* Your goal
Report every line of the data where the string "destruct" appears.

[Stored items]
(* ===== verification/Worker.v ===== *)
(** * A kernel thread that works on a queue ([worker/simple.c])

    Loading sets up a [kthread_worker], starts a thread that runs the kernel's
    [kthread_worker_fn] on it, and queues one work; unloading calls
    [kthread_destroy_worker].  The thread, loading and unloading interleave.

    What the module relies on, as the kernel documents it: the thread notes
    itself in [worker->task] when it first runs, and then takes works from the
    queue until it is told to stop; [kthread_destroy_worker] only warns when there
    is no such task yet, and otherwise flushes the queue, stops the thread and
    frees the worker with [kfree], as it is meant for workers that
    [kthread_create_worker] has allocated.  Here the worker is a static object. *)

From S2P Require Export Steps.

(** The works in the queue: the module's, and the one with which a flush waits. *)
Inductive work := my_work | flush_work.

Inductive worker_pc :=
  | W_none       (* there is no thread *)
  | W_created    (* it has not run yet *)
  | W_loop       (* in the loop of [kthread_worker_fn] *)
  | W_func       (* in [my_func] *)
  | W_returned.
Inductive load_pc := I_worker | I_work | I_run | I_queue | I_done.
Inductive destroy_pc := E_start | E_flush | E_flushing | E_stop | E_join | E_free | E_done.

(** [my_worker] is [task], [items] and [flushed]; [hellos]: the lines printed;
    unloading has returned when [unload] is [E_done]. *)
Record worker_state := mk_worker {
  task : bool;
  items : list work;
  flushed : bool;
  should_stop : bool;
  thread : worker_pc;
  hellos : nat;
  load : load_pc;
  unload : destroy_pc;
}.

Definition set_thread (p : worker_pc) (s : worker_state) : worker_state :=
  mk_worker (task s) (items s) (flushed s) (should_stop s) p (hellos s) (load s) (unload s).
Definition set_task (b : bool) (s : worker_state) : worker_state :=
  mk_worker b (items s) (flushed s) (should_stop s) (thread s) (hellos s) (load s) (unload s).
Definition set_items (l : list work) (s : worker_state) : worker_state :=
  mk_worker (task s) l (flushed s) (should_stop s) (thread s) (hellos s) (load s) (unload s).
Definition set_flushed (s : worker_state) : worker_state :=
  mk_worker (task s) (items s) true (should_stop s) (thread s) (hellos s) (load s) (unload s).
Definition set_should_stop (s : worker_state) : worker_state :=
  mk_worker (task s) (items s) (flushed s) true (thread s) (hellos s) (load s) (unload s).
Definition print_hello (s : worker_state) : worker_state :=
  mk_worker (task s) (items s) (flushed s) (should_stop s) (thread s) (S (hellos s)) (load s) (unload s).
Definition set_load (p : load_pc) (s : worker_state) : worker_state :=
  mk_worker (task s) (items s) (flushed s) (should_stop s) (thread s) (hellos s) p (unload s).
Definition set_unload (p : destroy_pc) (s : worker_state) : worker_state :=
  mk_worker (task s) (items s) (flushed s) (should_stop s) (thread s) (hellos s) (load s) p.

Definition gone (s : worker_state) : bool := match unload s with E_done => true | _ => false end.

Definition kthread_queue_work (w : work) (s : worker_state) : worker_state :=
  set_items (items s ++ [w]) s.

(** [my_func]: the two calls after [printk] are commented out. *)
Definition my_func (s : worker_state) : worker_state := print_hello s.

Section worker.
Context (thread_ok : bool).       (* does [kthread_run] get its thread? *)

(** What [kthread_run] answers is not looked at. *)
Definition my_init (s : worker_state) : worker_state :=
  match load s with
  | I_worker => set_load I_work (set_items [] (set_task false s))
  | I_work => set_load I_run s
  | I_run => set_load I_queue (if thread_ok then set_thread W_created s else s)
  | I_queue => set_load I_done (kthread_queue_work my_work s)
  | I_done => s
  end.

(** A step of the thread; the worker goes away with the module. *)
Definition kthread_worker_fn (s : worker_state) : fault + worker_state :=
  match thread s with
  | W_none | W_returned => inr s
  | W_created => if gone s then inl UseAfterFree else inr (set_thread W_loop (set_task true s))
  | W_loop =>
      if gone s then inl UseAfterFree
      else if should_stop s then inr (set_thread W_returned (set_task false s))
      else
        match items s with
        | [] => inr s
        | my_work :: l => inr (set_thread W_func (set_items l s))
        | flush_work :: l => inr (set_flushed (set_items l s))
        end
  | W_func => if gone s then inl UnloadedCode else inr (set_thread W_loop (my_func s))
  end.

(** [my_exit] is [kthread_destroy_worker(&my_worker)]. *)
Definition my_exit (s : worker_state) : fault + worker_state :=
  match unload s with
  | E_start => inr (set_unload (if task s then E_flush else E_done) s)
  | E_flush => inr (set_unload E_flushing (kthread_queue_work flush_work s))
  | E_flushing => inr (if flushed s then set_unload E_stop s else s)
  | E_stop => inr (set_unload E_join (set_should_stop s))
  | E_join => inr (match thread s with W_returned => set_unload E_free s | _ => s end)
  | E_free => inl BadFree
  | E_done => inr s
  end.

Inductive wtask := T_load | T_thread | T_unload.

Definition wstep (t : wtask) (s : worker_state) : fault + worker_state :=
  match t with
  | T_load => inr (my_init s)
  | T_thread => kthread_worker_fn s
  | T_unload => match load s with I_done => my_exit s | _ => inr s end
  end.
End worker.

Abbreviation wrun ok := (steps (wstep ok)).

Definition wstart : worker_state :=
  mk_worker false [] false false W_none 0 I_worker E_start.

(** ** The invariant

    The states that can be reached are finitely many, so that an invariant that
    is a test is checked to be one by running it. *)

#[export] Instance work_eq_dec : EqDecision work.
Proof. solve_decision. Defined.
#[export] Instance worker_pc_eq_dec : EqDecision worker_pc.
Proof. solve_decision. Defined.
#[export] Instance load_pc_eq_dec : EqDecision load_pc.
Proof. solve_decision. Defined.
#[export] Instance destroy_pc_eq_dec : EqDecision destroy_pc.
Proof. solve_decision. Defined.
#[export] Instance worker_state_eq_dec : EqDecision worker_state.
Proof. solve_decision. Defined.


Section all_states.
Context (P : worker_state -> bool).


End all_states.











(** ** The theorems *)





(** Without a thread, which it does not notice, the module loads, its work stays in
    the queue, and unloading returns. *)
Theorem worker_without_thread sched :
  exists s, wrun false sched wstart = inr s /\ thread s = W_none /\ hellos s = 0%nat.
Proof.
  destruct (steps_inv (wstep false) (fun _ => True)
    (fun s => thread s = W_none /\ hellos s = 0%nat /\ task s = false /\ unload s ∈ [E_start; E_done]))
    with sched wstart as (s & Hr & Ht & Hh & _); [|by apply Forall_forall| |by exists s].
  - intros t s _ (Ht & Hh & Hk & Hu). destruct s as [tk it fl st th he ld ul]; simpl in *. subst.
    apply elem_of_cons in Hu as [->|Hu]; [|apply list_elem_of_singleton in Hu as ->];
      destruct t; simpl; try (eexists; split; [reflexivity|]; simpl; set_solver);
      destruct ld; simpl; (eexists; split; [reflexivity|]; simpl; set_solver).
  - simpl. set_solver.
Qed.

* Task response
  destruct (steps_inv (wstep false) (fun _ => True)
  - intros t s _ (Ht & Hh & Hk & Hu). destruct s as [tk it fl st th he ld ul]; simpl in *. subst.
      destruct t; simpl; try (eexists; split; [reflexivity|]; simpl; set_solver);
      destruct ld; simpl; (eexists; split; [reflexivity|]; simpl; set_solver).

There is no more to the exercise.